Antibody-based CD47 blockade aims to activate macrophage phagocytosis of tumor cells. However, macrophages possess a high degree of phenotype heterogeneity that likely influences phagocytic capacity. In murine models, proinflammatory (M1) activation increases macrophage phagocytosis of tumor cells, but in human models, results have been conflicting. Here, we investigated the effects of proinflammatory polarization on the phagocytic response of human monocyte-derived macrophages in an in vitro model. Using both flow cytometry-based and fluorescence live-cell imaging-based phagocytosis assays, we observed that mouse monoclonal anti-CD47 antibody (B6H12) induced monocyte-derived macrophage phagocytosis of cancer cells in vitro. Proinflammatory (M1) macrophage polarization with IFN-γ+LPS resulted in a severe reduction in phagocytic response to CD47 blockade.

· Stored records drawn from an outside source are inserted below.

(** One entry. *)
Lemma wp_read_entry s a de b (Q : list Z * Z -> ctx -> fsst -> Prop) c :
  held c = [] -> fs_view s bs V F -> whole (contents V (iof dp s)) -> dirents (contents V (iof dp s)) = a ++ de :: b ->
  (forall c' s', held c' = [] -> fs_view s' bs V F -> frame s s' -> Q (de, DIRENT_SIZE) c' s') ->
  wp (readi dp to_local (replicate 16 0) (16 * Z.of_nat (length a)) DIRENT_SIZE) Q c s.
Proof.
  intros Hc Hv Hw E HQ. pose proof Hv as [T L M Fl]. destruct (fl_inv _ _ _ Fl dp dp_in) as [_ Hfi].
  set (l := contents V (iof dp s)) in *. pose proof (whole_length l Hw) as Hl. rewrite E, length_app in Hl. cbn [length] in Hl.
  pose proof (fi_size _ _ _ Hfi) as Hs. assert (Hsz : Z.of_nat (length l) = i_size (iof dp s)) by (unfold l; rewrite length_contents; lia).
  change (MAXFILE * BSIZE) with 71680 in Hs.
  assert (Hde : take 16 (drop (16 * length a) l) = de).
  { pose proof (dirents_lookup l (length a)) as Hlk. rewrite E, list_lookup_middle in Hlk by done.
    destruct (decide _) in Hlk; [|done]. injection Hlk as ->. unfold bytes_at. f_equal. f_equal. lia. }
  apply (wp_readi fuel_pos s bs V); try done; [unfold is_u32; lia|].
  intros c' s' Hc' T' Fr. fold l. unfold readi_spec. change (2 ^ 32) with 4294967296. unfold DIRENT_SIZE in *.
  destruct (Z.ltb_spec (Z.of_nat (length l)) (16 * Z.of_nat (length a))); [lia|].
  destruct (Z.leb_spec 4294967296 (16 * Z.of_nat (length a) + 16)); [lia|]. cbn [orb].
  replace (Z.to_nat (16 * Z.of_nat (length a))) with (16 * length a)%nat by lia. change (Z.to_nat 16) with 16%nat. rewrite Hde.
  assert (Hlen : length de = 16%nat) by (rewrite <- Hde, length_take, length_drop; lia).
  rewrite set_bytes_all by (now rewrite length_replicate). rewrite Hlen. apply HQ; [done| |done]. exact (fs_view_frame _ _ Fr T' Hv).
Qed.

(** [dirlink]: the first empty entry. *)
Lemma wp_dirlink_from s k a b (Q : Z -> ctx -> fsst -> Prop) c :
  held c = [] -> fs_view s bs V F -> whole (contents V (iof dp s)) -> dirents (contents V (iof dp s)) = a ++ b -> (length b <= k)%nat ->
  (forall c' s', held c' = [] -> fs_view s' bs V F -> frame s s' ->
     Q (match scan is_empty b (16 * Z.of_nat (length a)) with Some (_, off) => off | None => i_size (iof dp s) end) c' s') ->
  wp (dirlink_from k dp (16 * Z.of_nat (length a))) Q c s.
Proof.
  revert s a b c. induction k as [|k IH]; intros s a b c Hc Hv Hw E Hk HQ; cbn [dirlink_from]; apply wp_bind, wp_gets;
    pose proof Hv as [T L M Fl]; destruct (fl_inv _ _ _ Fl dp dp_in) as [_ Hfi]; pose proof (fi_size _ _ _ Hfi) as Hs;
    pose proof (whole_length _ Hw) as Hl; rewrite length_contents, Z2Nat.id, E, length_app in Hl by lia.
  - destruct b; [|cbn in Hk; lia]. cbn [length scan] in *. destruct (Z.ltb_spec (16 * Z.of_nat (length a)) (i_size (iof dp s))); [lia|].
    apply wp_ret. replace (16 * _) with (i_size (iof dp s)) by lia. apply HQ; auto.
  - destruct b as [|de b]; cbn [length scan] in *.
    { destruct (Z.ltb_spec (16 * Z.of_nat (length a)) (i_size (iof dp s))); [lia|].
      apply wp_ret. replace (16 * _) with (i_size (iof dp s)) by lia. apply HQ; auto. }
    destruct (Z.ltb_spec (16 * Z.of_nat (length a)) (i_size (iof dp s))); [|lia].
    apply wp_bind. eapply wp_read_entry; [done|done|done|exact E|]. intros c1 s1 Hc1 Hv1 Fr1. cbn [negb].
    rewrite Z.eqb_refl. cbn [negb]. unfold is_empty in HQ at 1. destruct (de_inum de =? 0); [apply wp_ret, HQ; auto|].
    replace (16 * Z.of_nat (length a) + DIRENT_SIZE) with (16 * Z.of_nat (length (a ++ [de]))) in * by (rewrite length_app; unfold DIRENT_SIZE; cbn; lia).
    apply (IH s1 (a ++ [de]) b); rewrite ?(frame_iof dp _ _ Fr1); try done; [now rewrite <- app_assoc|lia|].
    intros c' s' Hc' Hv' Fr'. apply HQ; [done|done|eauto using frame_trans].
Qed.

This reduction coincided with increased expression of the antiphagocytic membrane proteins LILRB1 and Siglec-10 but was not rescued by combination blockade of the corresponding ligands. However, matrix metalloproteinase inhibitors (TAPI-0 or GM6001) partly restored response to CD47 blockade in a dose-dependent manner. In summary, these data suggest that proinflammatory (M1) activation reduces phagocytic response to CD47 blockade in human monocyte-derived macrophages.